Saved data entries:
==============================

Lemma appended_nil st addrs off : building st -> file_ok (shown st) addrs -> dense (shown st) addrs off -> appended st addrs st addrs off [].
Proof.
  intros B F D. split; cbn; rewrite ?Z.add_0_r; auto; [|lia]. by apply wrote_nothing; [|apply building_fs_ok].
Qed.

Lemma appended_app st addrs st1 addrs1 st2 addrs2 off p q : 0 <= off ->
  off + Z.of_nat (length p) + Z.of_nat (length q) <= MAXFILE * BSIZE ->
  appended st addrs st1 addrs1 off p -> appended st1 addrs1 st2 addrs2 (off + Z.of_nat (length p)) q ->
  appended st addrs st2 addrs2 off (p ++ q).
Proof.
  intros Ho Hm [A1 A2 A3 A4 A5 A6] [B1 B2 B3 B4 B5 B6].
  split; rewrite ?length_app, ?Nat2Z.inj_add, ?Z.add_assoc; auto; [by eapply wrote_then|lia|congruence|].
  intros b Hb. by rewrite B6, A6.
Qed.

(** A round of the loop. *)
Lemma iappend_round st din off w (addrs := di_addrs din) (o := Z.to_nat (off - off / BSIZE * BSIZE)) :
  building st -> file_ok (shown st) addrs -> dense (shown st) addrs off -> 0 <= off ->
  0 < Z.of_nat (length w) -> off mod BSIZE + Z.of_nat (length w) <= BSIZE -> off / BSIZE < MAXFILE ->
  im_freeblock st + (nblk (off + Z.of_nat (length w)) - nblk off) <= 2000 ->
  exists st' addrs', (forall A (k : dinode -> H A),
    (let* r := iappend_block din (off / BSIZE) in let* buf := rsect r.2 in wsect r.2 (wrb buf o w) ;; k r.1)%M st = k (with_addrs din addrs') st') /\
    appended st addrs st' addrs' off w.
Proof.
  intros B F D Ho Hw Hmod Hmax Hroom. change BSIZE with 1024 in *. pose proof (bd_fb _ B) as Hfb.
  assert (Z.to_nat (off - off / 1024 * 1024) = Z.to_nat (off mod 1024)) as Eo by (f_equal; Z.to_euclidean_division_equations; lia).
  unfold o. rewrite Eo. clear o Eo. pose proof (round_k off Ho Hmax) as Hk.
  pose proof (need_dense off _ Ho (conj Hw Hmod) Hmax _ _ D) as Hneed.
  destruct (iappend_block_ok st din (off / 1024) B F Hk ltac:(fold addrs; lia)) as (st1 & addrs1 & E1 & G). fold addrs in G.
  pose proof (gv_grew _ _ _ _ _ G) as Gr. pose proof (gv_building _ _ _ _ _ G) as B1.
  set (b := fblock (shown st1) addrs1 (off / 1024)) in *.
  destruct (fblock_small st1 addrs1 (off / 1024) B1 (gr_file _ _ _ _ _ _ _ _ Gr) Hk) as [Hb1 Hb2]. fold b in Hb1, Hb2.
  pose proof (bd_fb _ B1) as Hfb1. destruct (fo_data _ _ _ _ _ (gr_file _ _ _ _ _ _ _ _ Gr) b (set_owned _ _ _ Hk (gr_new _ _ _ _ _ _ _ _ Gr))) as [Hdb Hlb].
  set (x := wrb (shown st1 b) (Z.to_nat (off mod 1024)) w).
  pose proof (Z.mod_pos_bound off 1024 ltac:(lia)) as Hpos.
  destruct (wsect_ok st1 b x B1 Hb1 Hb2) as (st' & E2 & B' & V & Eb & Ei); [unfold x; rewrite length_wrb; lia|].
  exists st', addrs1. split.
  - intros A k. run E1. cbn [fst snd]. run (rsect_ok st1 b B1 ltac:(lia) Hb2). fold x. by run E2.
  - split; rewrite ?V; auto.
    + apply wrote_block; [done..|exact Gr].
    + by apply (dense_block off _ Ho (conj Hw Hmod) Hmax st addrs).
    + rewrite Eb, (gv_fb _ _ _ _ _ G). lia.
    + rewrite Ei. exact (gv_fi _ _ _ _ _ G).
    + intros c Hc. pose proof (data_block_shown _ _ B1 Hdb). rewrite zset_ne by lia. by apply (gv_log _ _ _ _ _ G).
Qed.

==============================

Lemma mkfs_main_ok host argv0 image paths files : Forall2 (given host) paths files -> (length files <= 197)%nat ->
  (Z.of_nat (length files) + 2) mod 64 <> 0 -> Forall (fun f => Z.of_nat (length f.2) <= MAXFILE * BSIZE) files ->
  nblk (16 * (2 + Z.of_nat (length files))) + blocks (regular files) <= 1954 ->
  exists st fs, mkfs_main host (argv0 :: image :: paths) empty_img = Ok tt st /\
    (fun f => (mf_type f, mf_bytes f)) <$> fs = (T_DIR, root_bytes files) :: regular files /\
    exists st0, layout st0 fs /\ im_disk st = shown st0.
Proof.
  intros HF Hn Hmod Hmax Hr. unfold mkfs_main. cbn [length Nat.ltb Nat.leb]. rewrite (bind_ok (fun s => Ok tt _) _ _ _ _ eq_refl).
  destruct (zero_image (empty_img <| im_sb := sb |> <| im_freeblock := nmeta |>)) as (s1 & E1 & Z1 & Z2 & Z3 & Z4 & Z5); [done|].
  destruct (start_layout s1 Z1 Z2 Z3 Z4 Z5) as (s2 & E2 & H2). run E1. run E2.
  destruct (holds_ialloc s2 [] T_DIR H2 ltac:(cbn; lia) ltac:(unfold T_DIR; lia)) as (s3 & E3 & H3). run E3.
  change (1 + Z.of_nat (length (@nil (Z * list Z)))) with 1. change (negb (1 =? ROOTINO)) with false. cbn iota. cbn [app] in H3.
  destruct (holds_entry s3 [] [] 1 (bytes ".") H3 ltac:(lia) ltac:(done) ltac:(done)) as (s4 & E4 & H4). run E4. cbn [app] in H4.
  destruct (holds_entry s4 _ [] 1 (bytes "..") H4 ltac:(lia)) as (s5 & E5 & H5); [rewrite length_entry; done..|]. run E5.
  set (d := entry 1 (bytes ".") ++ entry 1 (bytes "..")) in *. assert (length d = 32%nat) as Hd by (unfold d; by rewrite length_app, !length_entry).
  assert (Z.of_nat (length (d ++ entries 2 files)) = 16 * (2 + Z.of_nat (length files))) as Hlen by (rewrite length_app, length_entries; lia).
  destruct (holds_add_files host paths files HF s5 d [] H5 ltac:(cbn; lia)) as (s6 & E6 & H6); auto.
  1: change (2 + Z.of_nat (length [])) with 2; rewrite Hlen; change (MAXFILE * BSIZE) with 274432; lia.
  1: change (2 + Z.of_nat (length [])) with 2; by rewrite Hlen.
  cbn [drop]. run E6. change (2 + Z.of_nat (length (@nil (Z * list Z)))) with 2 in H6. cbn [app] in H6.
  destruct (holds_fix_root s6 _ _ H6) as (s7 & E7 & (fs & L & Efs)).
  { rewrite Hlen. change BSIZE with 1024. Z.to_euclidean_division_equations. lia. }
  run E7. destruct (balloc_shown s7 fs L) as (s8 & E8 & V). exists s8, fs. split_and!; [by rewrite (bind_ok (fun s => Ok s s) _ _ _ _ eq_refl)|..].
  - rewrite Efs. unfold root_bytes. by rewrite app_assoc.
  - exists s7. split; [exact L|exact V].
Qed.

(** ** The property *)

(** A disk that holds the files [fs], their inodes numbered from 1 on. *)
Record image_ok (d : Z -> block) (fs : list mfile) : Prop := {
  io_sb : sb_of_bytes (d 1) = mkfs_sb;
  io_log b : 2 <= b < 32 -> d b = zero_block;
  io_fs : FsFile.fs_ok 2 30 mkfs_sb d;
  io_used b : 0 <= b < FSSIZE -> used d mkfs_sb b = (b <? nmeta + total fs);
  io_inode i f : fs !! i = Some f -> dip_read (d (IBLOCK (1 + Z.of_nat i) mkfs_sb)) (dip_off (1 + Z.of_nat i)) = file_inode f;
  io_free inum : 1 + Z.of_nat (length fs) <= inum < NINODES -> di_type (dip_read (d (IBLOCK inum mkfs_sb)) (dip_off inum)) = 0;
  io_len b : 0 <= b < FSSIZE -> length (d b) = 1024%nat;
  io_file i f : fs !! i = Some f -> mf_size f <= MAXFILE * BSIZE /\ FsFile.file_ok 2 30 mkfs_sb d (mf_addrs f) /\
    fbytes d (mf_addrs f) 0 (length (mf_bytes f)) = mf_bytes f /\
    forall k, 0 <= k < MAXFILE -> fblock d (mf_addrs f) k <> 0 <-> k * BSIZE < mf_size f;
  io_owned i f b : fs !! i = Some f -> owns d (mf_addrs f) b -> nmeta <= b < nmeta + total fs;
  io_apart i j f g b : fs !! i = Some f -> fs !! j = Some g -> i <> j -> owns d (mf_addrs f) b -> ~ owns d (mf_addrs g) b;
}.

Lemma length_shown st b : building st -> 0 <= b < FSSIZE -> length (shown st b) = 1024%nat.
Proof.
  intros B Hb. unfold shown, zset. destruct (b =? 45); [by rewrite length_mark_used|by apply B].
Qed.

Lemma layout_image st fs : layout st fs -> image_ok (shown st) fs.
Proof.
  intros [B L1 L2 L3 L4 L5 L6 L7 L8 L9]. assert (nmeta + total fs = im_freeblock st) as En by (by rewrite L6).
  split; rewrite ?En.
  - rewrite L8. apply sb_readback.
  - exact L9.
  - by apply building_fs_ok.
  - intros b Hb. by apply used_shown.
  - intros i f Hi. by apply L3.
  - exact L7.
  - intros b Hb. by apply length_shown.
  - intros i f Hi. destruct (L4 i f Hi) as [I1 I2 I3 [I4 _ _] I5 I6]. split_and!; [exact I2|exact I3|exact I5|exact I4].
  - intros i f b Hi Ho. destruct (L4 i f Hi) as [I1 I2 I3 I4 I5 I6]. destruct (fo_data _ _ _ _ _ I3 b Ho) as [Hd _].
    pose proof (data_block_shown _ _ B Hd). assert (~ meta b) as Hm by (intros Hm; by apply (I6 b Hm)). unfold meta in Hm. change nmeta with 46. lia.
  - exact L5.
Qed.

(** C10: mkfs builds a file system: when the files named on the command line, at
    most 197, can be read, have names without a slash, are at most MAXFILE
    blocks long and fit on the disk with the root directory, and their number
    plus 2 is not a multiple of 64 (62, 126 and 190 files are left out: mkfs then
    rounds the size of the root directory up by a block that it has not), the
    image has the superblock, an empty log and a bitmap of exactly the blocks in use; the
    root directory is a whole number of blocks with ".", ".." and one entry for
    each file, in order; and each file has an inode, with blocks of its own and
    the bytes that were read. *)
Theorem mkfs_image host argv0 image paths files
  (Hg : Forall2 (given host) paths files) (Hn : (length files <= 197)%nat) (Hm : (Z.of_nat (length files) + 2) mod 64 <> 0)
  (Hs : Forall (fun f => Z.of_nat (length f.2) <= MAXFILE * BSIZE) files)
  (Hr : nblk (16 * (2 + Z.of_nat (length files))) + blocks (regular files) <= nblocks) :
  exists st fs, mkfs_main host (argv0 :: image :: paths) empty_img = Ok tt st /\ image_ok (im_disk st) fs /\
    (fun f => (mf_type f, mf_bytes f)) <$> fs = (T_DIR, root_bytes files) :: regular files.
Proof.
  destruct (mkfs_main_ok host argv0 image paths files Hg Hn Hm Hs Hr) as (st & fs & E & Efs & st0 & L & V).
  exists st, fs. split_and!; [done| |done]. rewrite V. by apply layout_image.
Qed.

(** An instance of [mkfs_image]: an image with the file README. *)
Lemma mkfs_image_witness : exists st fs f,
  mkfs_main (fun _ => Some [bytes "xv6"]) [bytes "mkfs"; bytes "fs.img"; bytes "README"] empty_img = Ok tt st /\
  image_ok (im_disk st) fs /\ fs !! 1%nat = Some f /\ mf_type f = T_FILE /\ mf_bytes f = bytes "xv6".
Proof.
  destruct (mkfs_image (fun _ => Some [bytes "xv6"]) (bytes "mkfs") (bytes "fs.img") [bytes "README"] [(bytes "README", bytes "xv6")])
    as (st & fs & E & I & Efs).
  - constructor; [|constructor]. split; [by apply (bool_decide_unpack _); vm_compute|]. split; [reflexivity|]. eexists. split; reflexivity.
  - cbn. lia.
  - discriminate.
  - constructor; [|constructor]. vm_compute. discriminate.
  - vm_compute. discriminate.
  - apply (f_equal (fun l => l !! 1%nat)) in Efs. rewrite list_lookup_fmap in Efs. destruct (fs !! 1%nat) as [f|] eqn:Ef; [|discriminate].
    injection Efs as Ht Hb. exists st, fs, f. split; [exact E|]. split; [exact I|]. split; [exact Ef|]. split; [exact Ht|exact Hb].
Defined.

==============================

What the task asks
An exact copy of the lines above between the line holding "Lemma appended_nil st" and the line holding "im_freeblock st +", inclusive, is the whole answer.

Response box
Lemma appended_nil st addrs off : building st -> file_ok (shown st) addrs -> dense (shown st) addrs off -> appended st addrs st addrs off [].
Proof.
  intros B F D. split; cbn; rewrite ?Z.add_0_r; auto; [|lia]. by apply wrote_nothing; [|apply building_fs_ok].
Qed.

Lemma appended_app st addrs st1 addrs1 st2 addrs2 off p q : 0 <= off ->
  off + Z.of_nat (length p) + Z.of_nat (length q) <= MAXFILE * BSIZE ->
  appended st addrs st1 addrs1 off p -> appended st1 addrs1 st2 addrs2 (off + Z.of_nat (length p)) q ->
  appended st addrs st2 addrs2 off (p ++ q).
Proof.
  intros Ho Hm [A1 A2 A3 A4 A5 A6] [B1 B2 B3 B4 B5 B6].
  split; rewrite ?length_app, ?Nat2Z.inj_add, ?Z.add_assoc; auto; [by eapply wrote_then|lia|congruence|].
  intros b Hb. by rewrite B6, A6.
Qed.

(** A round of the loop. *)
Lemma iappend_round st din off w (addrs := di_addrs din) (o := Z.to_nat (off - off / BSIZE * BSIZE)) :
  building st -> file_ok (shown st) addrs -> dense (shown st) addrs off -> 0 <= off ->
  0 < Z.of_nat (length w) -> off mod BSIZE + Z.of_nat (length w) <= BSIZE -> off / BSIZE < MAXFILE ->
  im_freeblock st + (nblk (off + Z.of_nat (length w)) - nblk off) <= 2000 ->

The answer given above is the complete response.